* **Assigned task**:
Find the line with "else if String.eqb" in the entries below. Repeat it, every following line, and the line with "make_predictionId team (Date_now", exactly and with nothing added.

▬▬▬▬▬▬▬▬▬▬

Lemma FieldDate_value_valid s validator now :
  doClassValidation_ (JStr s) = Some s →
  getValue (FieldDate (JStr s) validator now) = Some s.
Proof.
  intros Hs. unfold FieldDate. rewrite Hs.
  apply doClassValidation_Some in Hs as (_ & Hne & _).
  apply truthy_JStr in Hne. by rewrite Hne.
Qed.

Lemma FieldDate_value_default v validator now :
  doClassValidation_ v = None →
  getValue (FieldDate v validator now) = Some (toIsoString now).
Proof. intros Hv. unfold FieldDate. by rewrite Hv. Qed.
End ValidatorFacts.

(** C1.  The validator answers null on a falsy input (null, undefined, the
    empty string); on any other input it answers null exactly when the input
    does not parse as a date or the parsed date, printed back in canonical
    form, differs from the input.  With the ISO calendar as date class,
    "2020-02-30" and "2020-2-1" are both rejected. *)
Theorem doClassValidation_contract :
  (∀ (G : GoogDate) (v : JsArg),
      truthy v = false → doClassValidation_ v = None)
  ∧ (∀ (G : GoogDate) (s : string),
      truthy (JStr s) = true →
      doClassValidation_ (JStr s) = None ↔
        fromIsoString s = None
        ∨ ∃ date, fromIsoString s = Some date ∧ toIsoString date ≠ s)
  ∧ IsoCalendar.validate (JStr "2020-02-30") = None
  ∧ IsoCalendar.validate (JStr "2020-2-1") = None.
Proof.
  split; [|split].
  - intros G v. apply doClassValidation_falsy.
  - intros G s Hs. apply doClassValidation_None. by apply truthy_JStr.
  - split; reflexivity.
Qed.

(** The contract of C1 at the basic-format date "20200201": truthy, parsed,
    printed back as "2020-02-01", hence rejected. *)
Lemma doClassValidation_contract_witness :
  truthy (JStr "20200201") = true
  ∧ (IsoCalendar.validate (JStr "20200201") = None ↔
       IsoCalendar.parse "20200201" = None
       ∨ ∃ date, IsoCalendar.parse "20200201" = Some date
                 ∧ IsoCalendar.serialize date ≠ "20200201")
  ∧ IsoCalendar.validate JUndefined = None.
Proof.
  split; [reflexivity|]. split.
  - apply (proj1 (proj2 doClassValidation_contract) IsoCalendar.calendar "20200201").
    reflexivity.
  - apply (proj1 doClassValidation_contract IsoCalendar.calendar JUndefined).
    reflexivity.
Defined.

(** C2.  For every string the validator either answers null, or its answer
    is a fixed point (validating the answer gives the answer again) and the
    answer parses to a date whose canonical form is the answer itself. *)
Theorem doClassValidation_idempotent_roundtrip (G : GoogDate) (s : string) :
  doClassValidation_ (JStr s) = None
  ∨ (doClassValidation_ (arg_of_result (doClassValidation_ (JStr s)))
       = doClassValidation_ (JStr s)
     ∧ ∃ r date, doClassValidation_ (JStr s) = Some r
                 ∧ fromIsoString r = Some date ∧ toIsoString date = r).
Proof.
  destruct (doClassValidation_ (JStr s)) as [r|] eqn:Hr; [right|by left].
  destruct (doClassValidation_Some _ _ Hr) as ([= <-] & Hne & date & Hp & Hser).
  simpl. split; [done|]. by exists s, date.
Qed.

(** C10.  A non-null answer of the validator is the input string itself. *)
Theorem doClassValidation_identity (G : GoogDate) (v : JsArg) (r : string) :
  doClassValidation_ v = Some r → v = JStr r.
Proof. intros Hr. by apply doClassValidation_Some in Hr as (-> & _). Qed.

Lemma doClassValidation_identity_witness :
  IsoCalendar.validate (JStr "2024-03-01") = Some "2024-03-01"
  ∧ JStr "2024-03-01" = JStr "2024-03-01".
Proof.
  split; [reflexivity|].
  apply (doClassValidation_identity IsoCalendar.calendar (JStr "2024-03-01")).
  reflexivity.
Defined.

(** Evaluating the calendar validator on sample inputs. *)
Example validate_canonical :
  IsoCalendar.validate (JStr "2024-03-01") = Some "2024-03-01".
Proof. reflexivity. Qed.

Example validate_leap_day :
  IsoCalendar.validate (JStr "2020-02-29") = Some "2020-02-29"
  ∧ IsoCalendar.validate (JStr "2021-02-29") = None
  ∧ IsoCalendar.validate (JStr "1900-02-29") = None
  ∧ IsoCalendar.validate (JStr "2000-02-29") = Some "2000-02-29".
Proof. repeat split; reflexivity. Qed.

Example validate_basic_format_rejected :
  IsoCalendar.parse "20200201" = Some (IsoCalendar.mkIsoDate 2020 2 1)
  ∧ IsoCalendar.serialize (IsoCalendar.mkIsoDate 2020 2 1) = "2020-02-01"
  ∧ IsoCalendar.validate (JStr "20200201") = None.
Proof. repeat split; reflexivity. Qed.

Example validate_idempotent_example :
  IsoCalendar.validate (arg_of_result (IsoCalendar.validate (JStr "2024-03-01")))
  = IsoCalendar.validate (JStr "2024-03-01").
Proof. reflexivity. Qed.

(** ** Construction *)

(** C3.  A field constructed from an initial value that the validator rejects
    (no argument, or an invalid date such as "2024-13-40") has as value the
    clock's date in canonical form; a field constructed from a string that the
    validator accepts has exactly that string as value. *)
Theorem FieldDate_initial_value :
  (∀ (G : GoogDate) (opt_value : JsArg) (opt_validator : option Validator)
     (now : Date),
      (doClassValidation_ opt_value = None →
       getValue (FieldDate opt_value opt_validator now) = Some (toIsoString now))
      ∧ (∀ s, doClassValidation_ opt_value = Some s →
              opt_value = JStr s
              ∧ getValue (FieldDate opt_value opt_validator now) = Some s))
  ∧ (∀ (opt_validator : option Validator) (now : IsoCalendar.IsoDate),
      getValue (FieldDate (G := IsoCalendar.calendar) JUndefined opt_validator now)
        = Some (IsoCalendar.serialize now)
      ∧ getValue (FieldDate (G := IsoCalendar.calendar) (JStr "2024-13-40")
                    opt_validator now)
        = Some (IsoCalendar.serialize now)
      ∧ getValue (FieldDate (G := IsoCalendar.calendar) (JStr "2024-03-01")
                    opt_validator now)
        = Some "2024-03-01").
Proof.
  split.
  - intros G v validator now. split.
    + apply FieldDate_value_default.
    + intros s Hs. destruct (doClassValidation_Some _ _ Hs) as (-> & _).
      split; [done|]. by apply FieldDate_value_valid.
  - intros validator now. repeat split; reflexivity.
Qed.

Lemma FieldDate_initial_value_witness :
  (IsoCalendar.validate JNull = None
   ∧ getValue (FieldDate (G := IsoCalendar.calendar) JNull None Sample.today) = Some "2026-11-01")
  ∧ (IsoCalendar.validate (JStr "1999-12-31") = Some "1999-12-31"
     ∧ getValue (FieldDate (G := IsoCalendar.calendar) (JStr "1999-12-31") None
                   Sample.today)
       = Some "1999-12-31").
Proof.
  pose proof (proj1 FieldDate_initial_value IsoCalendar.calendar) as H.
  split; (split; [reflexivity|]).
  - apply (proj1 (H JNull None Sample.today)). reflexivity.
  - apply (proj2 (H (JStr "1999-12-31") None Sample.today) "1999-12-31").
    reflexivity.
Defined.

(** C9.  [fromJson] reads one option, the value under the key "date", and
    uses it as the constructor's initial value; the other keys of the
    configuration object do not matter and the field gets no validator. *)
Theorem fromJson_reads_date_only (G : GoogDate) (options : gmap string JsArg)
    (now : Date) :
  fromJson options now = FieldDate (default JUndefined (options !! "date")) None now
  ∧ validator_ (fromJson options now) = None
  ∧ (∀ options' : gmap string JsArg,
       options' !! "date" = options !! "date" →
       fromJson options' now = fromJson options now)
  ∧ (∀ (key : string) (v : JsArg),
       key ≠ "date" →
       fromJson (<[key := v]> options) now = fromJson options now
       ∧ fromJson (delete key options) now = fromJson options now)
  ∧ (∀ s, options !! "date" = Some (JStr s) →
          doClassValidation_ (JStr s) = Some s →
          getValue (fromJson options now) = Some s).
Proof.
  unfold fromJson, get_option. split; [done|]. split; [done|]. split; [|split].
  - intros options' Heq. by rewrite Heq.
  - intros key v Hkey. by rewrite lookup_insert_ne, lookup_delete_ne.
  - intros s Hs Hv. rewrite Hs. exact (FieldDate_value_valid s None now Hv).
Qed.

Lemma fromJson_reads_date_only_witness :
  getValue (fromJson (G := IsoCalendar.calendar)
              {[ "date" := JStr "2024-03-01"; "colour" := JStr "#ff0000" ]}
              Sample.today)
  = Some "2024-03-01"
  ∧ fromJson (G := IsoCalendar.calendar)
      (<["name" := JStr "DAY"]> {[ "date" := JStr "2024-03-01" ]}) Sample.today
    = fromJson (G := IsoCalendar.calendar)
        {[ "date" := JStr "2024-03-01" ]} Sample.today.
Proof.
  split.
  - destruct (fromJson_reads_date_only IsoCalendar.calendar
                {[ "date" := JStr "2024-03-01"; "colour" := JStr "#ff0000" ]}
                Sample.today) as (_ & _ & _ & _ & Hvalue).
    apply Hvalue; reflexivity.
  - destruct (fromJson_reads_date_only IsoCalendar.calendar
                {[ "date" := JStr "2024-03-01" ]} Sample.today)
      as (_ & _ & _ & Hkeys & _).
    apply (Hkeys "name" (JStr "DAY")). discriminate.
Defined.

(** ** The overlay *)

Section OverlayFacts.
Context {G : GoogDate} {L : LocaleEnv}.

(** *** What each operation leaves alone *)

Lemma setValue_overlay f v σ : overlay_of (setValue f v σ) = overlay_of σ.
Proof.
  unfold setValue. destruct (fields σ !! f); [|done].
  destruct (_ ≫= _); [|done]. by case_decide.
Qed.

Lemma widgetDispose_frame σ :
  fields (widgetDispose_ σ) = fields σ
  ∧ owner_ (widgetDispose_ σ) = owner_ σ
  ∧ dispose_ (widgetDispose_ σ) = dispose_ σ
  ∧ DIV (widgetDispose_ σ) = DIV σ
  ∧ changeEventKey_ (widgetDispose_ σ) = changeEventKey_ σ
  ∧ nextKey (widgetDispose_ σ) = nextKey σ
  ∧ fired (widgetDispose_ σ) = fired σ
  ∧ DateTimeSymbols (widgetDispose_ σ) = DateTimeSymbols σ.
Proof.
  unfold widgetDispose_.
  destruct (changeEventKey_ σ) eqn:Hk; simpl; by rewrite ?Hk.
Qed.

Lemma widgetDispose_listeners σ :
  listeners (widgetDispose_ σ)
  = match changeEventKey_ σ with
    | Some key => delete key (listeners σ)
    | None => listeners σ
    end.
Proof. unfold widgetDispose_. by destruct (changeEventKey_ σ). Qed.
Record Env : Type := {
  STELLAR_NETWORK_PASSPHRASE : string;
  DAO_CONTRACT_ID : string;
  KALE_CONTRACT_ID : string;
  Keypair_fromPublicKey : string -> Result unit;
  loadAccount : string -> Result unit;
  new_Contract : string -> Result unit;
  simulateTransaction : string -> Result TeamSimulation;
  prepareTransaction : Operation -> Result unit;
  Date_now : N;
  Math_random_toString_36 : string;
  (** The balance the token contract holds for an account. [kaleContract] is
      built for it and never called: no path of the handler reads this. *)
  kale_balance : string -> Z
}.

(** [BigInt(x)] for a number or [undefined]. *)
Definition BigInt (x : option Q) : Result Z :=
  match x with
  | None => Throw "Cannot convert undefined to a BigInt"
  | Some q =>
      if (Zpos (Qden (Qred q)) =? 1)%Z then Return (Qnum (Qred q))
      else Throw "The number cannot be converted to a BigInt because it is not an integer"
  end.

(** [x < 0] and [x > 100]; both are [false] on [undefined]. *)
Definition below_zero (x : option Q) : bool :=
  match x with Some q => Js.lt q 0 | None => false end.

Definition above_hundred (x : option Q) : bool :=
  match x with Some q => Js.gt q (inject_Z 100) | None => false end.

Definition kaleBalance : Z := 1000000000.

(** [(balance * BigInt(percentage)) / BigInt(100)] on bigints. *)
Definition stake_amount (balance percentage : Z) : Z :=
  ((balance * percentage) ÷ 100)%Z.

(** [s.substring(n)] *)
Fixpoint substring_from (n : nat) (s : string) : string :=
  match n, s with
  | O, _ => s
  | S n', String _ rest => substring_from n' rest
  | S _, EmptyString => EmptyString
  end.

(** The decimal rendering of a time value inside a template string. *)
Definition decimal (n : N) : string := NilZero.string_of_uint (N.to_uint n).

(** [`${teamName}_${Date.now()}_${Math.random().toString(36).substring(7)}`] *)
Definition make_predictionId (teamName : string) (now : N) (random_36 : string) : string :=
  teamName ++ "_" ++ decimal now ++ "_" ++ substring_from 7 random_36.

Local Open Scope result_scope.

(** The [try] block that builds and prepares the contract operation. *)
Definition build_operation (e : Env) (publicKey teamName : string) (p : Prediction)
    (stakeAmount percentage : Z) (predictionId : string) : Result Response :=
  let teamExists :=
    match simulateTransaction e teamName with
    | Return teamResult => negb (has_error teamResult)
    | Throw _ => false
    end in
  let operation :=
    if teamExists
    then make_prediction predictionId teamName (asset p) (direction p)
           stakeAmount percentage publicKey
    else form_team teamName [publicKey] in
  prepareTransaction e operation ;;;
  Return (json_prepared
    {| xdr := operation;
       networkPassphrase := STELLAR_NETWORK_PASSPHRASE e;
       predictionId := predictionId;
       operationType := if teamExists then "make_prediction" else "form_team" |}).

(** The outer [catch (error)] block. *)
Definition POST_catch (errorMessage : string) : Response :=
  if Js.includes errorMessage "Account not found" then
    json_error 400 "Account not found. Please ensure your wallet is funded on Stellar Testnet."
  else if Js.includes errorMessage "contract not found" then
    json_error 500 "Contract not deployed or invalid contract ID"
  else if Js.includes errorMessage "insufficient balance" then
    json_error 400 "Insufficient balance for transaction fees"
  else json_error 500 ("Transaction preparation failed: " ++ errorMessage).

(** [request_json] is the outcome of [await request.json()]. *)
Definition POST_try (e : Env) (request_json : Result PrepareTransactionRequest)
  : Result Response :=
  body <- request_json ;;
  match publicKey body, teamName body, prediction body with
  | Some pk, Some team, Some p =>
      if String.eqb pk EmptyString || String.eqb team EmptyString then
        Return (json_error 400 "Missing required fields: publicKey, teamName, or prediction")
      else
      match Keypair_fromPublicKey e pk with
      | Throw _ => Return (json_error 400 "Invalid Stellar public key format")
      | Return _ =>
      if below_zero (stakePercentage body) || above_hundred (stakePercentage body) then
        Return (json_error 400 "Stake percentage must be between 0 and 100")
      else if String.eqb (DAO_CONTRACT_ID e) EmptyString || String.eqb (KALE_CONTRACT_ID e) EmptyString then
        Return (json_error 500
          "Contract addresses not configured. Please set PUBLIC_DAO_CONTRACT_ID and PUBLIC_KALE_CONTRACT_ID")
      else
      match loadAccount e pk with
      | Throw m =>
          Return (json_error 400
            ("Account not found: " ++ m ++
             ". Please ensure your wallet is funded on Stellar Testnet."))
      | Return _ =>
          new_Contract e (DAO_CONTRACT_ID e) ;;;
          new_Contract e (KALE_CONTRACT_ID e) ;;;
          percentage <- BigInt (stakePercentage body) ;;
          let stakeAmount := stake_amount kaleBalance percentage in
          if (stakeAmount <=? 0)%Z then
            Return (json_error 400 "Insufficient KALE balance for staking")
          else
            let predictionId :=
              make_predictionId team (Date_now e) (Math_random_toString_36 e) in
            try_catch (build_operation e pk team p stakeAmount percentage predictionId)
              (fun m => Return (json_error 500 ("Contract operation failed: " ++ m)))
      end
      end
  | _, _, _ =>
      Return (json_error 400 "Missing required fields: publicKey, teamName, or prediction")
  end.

▬▬▬▬▬▬▬▬▬▬

* **Solution for this exercise**:
      else if String.eqb (DAO_CONTRACT_ID e) EmptyString || String.eqb (KALE_CONTRACT_ID e) EmptyString then
        Return (json_error 500
          "Contract addresses not configured. Please set PUBLIC_DAO_CONTRACT_ID and PUBLIC_KALE_CONTRACT_ID")
      else
      match loadAccount e pk with
      | Throw m =>
          Return (json_error 400
            ("Account not found: " ++ m ++
             ". Please ensure your wallet is funded on Stellar Testnet."))
      | Return _ =>
          new_Contract e (DAO_CONTRACT_ID e) ;;;
          new_Contract e (KALE_CONTRACT_ID e) ;;;
          percentage <- BigInt (stakePercentage body) ;;
          let stakeAmount := stake_amount kaleBalance percentage in
          if (stakeAmount <=? 0)%Z then
            Return (json_error 400 "Insufficient KALE balance for staking")
          else
            let predictionId :=
              make_predictionId team (Date_now e) (Math_random_toString_36 e) in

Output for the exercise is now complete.